▶ _Collected data_
(** The same memory in use, cut into other blocks. *)
Lemma mem_inv_blocks m bs bs' :
  mem_inv m bs → wf (pra m) (blocks m bs') → (∀ i, covered bs' i ↔ covered bs i) → mem_inv m bs'.
Proof.
  intros Hm Hwf Hc. pose proof (mi_wf _ _ Hm) as Hwf0.
  assert (bytes bs' = bytes bs) as Eb.
  { pose proof (i_disj _ _ _ Hwf) as D1. pose proof (i_disj _ _ _ Hwf0) as D2.
    unfold blocks in D1, D2. rewrite !pairwise_app in D1, D2.
    apply (bytes_covered (Z.of_nat (length (bitmap (pra m))))); try tauto.
    - intros x Hx. apply (i_fits _ _ _ Hwf). unfold blocks. elem.
    - intros x Hx. apply (i_fits _ _ _ Hwf0). unfold blocks. elem. }
  eapply mem_inv_update; try done.
  - rewrite Eb, Z.add_simpl_r, wrap64_small; [done|]. rewrite (mi_free _ _ Hm).
    destruct (wf_bytes _ _ Hwf). unfold u64. lia.
  - intros i. rewrite !covered_app, Hc. done.
Qed.

Lemma page_blocks_covered p n i :
  covered (page_blocks (page_addr p) n) i ↔ p ≤ i < p + Z.of_nat n.
Proof.
  unfold covered. setoid_rewrite page_blocks_elem. split.
  - intros (x & (l & -> & Hl) & Hc). replace page_size with (1 * page_size) in Hc by done.
    rewrite covers_page in Hc. lia.
  - intros Hi. exists (page_addr i, page_size). split; [by exists i|].
    pose proof (covers_page i 1 i) as E. rewrite Z.mul_1_l in E. apply E. lia.
Qed.

(** A single huge page. *)
Lemma alloc_huge_page_spec m bs j r m' :
  mem_inv m bs → 12 ≤ j < 62 → alloc_huge_page m (2 ^ j) = (r, m') →
  match r with
  | Some a => mem_inv m' ((a, 2 ^ j) :: bs) ∧ (2 ^ j | a) ∧ frame (pra m) (pra m') bs ∧
      mem_inv m' (page_blocks a (Z.to_nat (2 ^ (j - 12))) ++ bs)
  | None => m' = wake m ∧ ∀ x b, x ∈ ranges (pra m) → x.1 ≤ b → b + 2 ^ j ≤ x.1 + x.2 →
      ¬ (2 ^ j | b)
  end.
Proof.
  intros Hm Hj. unfold alloc_huge_page. pose proof (mi_wf _ _ Hm) as Hwf.
  destruct (alloc_aligned _ _ _ _ _) as [[a|] s] eqn:Ea; intros [<- <-]%pair_equal_spec.
  all: assert (2 ^ j = 2 ^ (j - 12) * page_size) as En
    by (change page_size with (2 ^ 12); rewrite <- Z.pow_add_r by lia; f_equal; lia).
  all: assert (0 < 2 ^ (j - 12) < 2 ^ 52) as Hk
    by (split; [lia|apply Z.pow_lt_mono_r; lia]).
  all: pose proof (alloc_aligned_length _ _ _ _ _ _ _ Ea) as El.
  all: rewrite <- (Z.mul_0_l page_size) in Ea; rewrite En in Ea at 1.
  - destruct (alloc_aligned_taken _ _ _ 0 j true a s Hwf Hk ltac:(lia) Hj Ea) as [Ht Hal].
    pose proof (alloc_aligned_bits _ _ _ 0 j a s Hwf Hk ltac:(lia) Hj Ea) as Hb.
    rewrite <- En in Ht, Hb. rewrite Z.mul_0_l, Z.add_0_r in Hal.
    destruct (on_alloc_fields (set_pra m s) (2 ^ j)) as (F1 & F2 & F3 & F4 & F5 & F6 & F7).
    assert (mem_inv (on_alloc (set_pra m s) (2 ^ j)) ((a, 2 ^ j) :: bs)) as Hm'.
    { eapply mem_taken; try done; rewrite F1; done. }
    rewrite F1. split_and!; [done|done|eapply frame_app; apply Ht|].
    pose proof (tk_wf _ _ _ _ _ Ht) as Hwf'.
    destruct (i_fits _ _ _ Hwf' (a, 2 ^ j)) as (p & k & [= -> Ek] & _); [elem|].
    assert (k = Z.of_nat (Z.to_nat (2 ^ (j - 12)))) as ->.
    { rewrite Z2Nat.id by lia. unfold page_size in *. lia. }
    set (np := Z.to_nat (2 ^ (j - 12))) in *. rewrite Ek in *.
    apply wf_split_block in Hwf' as Hsp.
    2:{ intros i Hi. apply Hb. by rewrite covers_page. }
    apply (mem_inv_blocks _ _ _ Hm').
    + rewrite F1. eapply inv_blocks_perm; [|exact Hsp].
      rewrite (blocks_ext (on_alloc (set_pra m s) _) m) by done.
      unfold blocks. rewrite !(assoc_L (++)). f_equiv. by rewrite (comm (++)).
    + intros i. rewrite !covered_app, covered_cons, covers_page, page_blocks_covered. done.
  - destruct (alloc_aligned_complete _ _ _ 0 j true s Hwf Hk ltac:(lia) Hj Ea) as [-> Hno].
    split; [by destruct m|]. intros x b Hx H1 H2. rewrite En in H2 at 1.
    specialize (Hno x b Hx H1 H2). by rewrite Z.mul_0_l, Z.add_0_r in Hno.
Qed.

(** ** The memory as a transition system

    The critical sections of boot, of large objects, of huge pages and of single
    pages, with the blocks in use and the number of times [early_alloc_page] has
    returned null, which leaves its page taken off the counter.  Whoever frees a
    large object has left its header alone; every other byte of a block may have
    been written, the header of a huge page among them. *)
Inductive mstep (grow : Z → Z → Z → Z) : mem * list (Z * Z) * Z → mem * list (Z * Z) * Z → Prop :=
  | step_boot m bs z addr size m' :
      phys_mem ≤ addr → 0 ≤ size → addr + size ≤ phys_mem + 2 ^ 44 →
      (∀ y, y ∈ ranges (pra m) ++ blocks m bs → disj (addr, size) y) →
      free_initial_memory_range grow m addr size = Some m' →
      mstep grow (m, bs, z) (m', bs, z)
  | step_large r bs z curr size j block contiguous res r' :
      0 ≤ size < 2 ^ 62 → 0 ≤ j < 62 →
      malloc_large_alloc r curr (large_size size (2 ^ j)) (large_offset (2 ^ j)) (2 ^ j)
        block contiguous = (res, r') →
      mstep grow (mm r, bs, z)
        (mm r', match res with LObj obj => [(large_object_header obj, large_size size (2 ^ j))] | _ => [] end ++ bs, z)
  | step_free_large m bs z obj n :
      pr_size (pra m) (large_object_header obj) = n →
      mstep grow (m, (large_object_header obj, n) :: bs, z) (free_large m obj, bs, z)
  | step_huge m bs z j o m' :
      12 ≤ j < 62 → alloc_huge_page m (2 ^ j) = (o, m') →
      mstep grow (m, bs, z)
        (m', match o with Some a => page_blocks a (Z.to_nat (2 ^ (j - 12))) | None => [] end ++ bs, z)
  | step_free_at m bs z a n :
      mstep grow (m, (a, n) :: bs, z) (free_page_range_at m a n, bs, z)
  | step_page m bs z a m' :
      early_alloc_page m = (Some a, m') → mstep grow (m, bs, z) (m', (a, page_size) :: bs, z)
  | step_page_null m bs z m' :
      early_alloc_page m = (None, m') → mstep grow (m, bs, z) (m', bs, z + 1)
  | step_write m bs z a n k :
      mstep grow (m, (a, n) :: bs, z) (set_pra m (set_hdr (pra m) a k), (a, n) :: bs, z)
  | step_wake m bs z : mstep grow (m, bs, z) (wake m, bs, z)
  | step_perm m bs bs' z : bs ≡ₚ bs' → mstep grow (m, bs, z) (m, bs', z).
(* ===== verification/PagePool.v ===== *)
(** * The page pools

    [page_pool::l1] and [page_pool::l2] of [core/mempool.cc]: a stack of single
    pages per CPU in front of a global stack of batches of pages, which is filled
    from and emptied into the free page ranges.  A batch lives in one of its own
    pages. *)
From S2P Require Import Prelude Bits MemArea PageRange PageRangeSpec Memory Reclaim Large PageSource.
Import PageRanges Memory Reclaim Large.

(** [CONF_memory_l1_pool_size] and [CONF_memory_page_batch_size]. *)
Definition l1_max : Z := 512.
Definition nr_pages : Z := 32.
Definition l1_watermark_lo : Z := l1_max * 1 / 4.
Definition l1_watermark_hi : Z := l1_max * 3 / 4.

Module PagePool.
Local Open Scope prog_scope.

(** [_pages], the last page pushed first, and the entry in [l1_pool_stats]. *)
Record l1 := mkL1 { l1_pages : list Z; stat_nr : Z }.

Definition nr (b : l1) : Z := Z.of_nat (length (l1_pages b)).

(** The pools: [rc] is the memory below them, [l1s] the pool of each CPU;
    [l2_stack] and [l2_nr] are [_stack] and [_nr], [batches] the [page_batch] in
    the memory of a page.  [l1_wakes] and [l2_wakes] record the wake-ups of the
    filling threads. *)
Record t := mk {
  rc : Reclaim.t;
  l1s : list l1;
  l2_stack : list Z;
  l2_nr : Z;
  batches : gmap Z (list Z);
  l1_wakes : list nat;
  l2_wakes : Z;
}.

Definition set_rc (p : t) (r : Reclaim.t) : t :=
  mk r (l1s p) (l2_stack p) (l2_nr p) (batches p) (l1_wakes p) (l2_wakes p).
Definition set_l1s (p : t) (l : list l1) : t :=
  mk (rc p) l (l2_stack p) (l2_nr p) (batches p) (l1_wakes p) (l2_wakes p).
Definition set_l2 (p : t) (st : list Z) (n : Z) : t :=
  mk (rc p) (l1s p) st n (batches p) (l1_wakes p) (l2_wakes p).
Definition set_batch (p : t) (pb : Z) (b : list Z) : t :=
  mk (rc p) (l1s p) (l2_stack p) (l2_nr p) (<[pb := b]> (batches p)) (l1_wakes p) (l2_wakes p).
Definition wake_l1 (cpu : nat) (p : t) : t :=
  mk (rc p) (l1s p) (l2_stack p) (l2_nr p) (batches p) (cpu :: l1_wakes p) (l2_wakes p).
Definition wake_l2 (p : t) : t :=
  mk (rc p) (l1s p) (l2_stack p) (l2_nr p) (batches p) (l1_wakes p) (l2_wakes p + 1).

Definition batch_of (p : t) (pb : Z) : list Z := default [] (batches p !! pb).

(** ** The pool of a CPU *)

Definition get_l1 (cpu : nat) : prog t l1 := λ p,
  match l1s p !! cpu with Some b => Ret b p | None => Fault end.

Definition put_l1 (cpu : nat) (b : l1) : prog t unit :=
  modify (λ p, set_l1s p (<[cpu := b]> (l1s p))).

Definition pop (cpu : nat) : prog t Z :=
  b ⟵ get_l1 cpu;
  match l1_pages b with
  | [] => fault
  | v :: l => put_l1 cpu (mkL1 l (nr b - 1)) ;;; ret v
  end.

Definition push (cpu : nat) (page : Z) : prog t unit :=
  b ⟵ get_l1 cpu;
  check (nr b <? l1_max) ;;;
  put_l1 cpu (mkL1 (page :: l1_pages b) (nr b + 1)).

(** ** The global pool *)

Definition l2_max (p : t) : Z := Z.of_nat (length (l1s p)) * (l1_max / nr_pages).
Definition l2_watermark_lo (p : t) : Z := l2_max p * 1 / 4.
Definition l2_watermark_hi (p : t) : Z := l2_max p * 3 / 4.

(** The lock-free stack has room for [l2_max] batches. *)
Definition stack_push (pb : Z) : prog t bool := λ p,
  if Z.of_nat (length (l2_stack p)) <? l2_max p
  then Ret true (set_l2 p (pb :: l2_stack p) (l2_nr p)) else Ret false p.

Definition stack_pop : prog t (option Z) := λ p,
  match l2_stack p with
  | [] => Ret None p
  | pb :: st => Ret (Some pb) (set_l2 p st (l2_nr p))
  end.

Definition inc_nr : prog t unit := modify (λ p, set_l2 p (l2_stack p) (l2_nr p + 1)).
Definition dec_nr : prog t unit := modify (λ p, set_l2 p (l2_stack p) (l2_nr p - 1)).

Definition try_alloc_page_batch : prog t (option Z) :=
  p ⟵ get;
  (if l2_nr p <? l2_watermark_lo p then modify wake_l2 else ret tt) ;;;
  o ⟵ stack_pop;
  match o with
  | None => ret None
  | Some pb => dec_nr ;;; ret (Some pb)
  end.

Definition try_free_page_batch (pb : Z) : prog t bool :=
  p ⟵ get;
  (if l2_watermark_hi p <? l2_nr p then modify wake_l2 else ret tt) ;;;
  ok ⟵ stack_push pb;
  if (ok : bool) then inc_nr ;;; ret true else ret false.

(** The pages go back to the free page ranges one by one. *)
Definition on_mem (f : mem → mem) : prog t unit :=
  modify (λ p, set_rc p (set_mm (rc p) (f (mm (rc p))))).

Fixpoint free_batch (l : list Z) : prog t unit :=
  match l with
  | [] => ret tt
  | v :: l =>
      check (negb (v =? 0)) ;;;
      on_mem (λ m, free_page_range_at m v page_size) ;;;
      free_batch l
  end.

(** [n] times [free_page_ranges.alloc(page_size)]; null pages are 0. *)
Fixpoint alloc_pages (n : nat) (s : PageRanges.t) : list Z * PageRanges.t :=
  match n with
  | O => ([], s)
  | S n =>
      let '(v, s) := alloc true s page_size true in
      let '(l, s) := alloc_pages n s in
      (default 0 v :: l, s)
  end.

(** The turn of the loop of [l2::refill] once its thread need not wait: writing
    the batch through a null pointer is the fault. *)
Definition l2_refill_batch : prog t unit := λ p,
  let m := mm (rc p) in
  let '(l, s) := alloc_pages (Z.to_nat nr_pages) (pra m) in
  let m := on_alloc (set_pra m s) (nr_pages * page_size) in
  let p := set_rc p (set_mm (rc p) m) in
  match last l with
  | None => Fault
  | Some pb =>
      (check (negb (pb =? 0)) ;;;
       modify (λ p, set_batch p pb l) ;;;
       ok ⟵ stack_push pb;
       if (ok : bool) then inc_nr else free_batch l) p
  end.

(** The waits in front of it; a thread that wakes up goes on with
    [l2_refill_batch], or after the first wait with the second test. *)
Definition l2_wait_min (curr level : Z) : prog t unit := λ p,
  match wait_for_minimum_memory (rc p) curr level with
  | (Continue, r) => Ret tt (set_rc p r)
  | (Sleep, r) => Blocked (set_rc p r)
  | (Abort, _) => Fault
  end.
(* ===== verification/Pool.v ===== *)
(** * Pools of small objects

    [memory::pool], [malloc_pool] and [garbage_sink] of [core/mempool.cc]: a pool
    hands out objects of one size from pages with a header; each CPU has its own
    list of pages with free objects.  An object that is freed on another CPU goes
    into a queue between the two CPUs, which the owner empties later.  The pages
    come from any implementation of [PageSource]. *)
From S2P Require Import Prelude Bits MemArea Queues PageSource.

(** [owner], [cpu_id], [nalloc], a list hook of two pointers, [local_free]. *)
Definition sizeof_page_header : Z := 40.
Definition sizeof_free_object : Z := 8.
Definition signal_threshold : Z := 256.
Definition max_object_size : Z := page_size / 4.
Definition min_object_size : Z := sizeof_free_object.

Module Pool.
Local Open Scope prog_scope.

(** [malloc_pool::compute_object_size]; the shift is on [int]. *)
Definition compute_object_size (pos : nat) : Z :=
  let size := Z.shiftl 1 (Z.of_nat pos) in
  if max_object_size <? size then max_object_size else size.

Record header := mkHeader { owner : nat; cpu_id : nat; nalloc : Z; local_free : Z }.

(** A [garbage_sink]: its queue and [pushed_since_last_signal]. *)
Record sink := mkSink { queue : Unordered.t; pushed : Z }.

(** [src] is the source of pages, [hdrs] the header of each page of the pools,
    [links] the [next] field of the objects, [free_pages] the list [_free] of a
    pool and a CPU, [sinks] the queue to a CPU from another one
    ([pcpu_free_list]); [signals] records the wake-ups of the collectors. *)
Record t (P : Type) := mk {
  src : P;
  hdrs : gmap Z header;
  links : memory;
  free_pages : gmap (nat * nat) (list Z);
  sinks : gmap (nat * nat) sink;
  signals : list nat;
}.
Arguments mk {P}.
Arguments src {P}.
Arguments hdrs {P}.
Arguments links {P}.
Arguments free_pages {P}.
Arguments sinks {P}.
Arguments signals {P}.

▶ _TASK STATEMENT_
Search term "grow": return each line of the data that contains it.

▶ _RESPONSE AREA_
Inductive mstep (grow : Z → Z → Z → Z) : mem * list (Z * Z) * Z → mem * list (Z * Z) * Z → Prop :=
      free_initial_memory_range grow m addr size = Some m' →
      mstep grow (m, bs, z) (m', bs, z)
      mstep grow (mm r, bs, z)
      mstep grow (m, (large_object_header obj, n) :: bs, z) (free_large m obj, bs, z)
      mstep grow (m, bs, z)
      mstep grow (m, (a, n) :: bs, z) (free_page_range_at m a n, bs, z)
      early_alloc_page m = (Some a, m') → mstep grow (m, bs, z) (m', (a, page_size) :: bs, z)
      early_alloc_page m = (None, m') → mstep grow (m, bs, z) (m', bs, z + 1)
      mstep grow (m, (a, n) :: bs, z) (set_pra m (set_hdr (pra m) a k), (a, n) :: bs, z)
  | step_wake m bs z : mstep grow (m, bs, z) (wake m, bs, z)
  | step_perm m bs bs' z : bs ≡ₚ bs' → mstep grow (m, bs, z) (m, bs', z).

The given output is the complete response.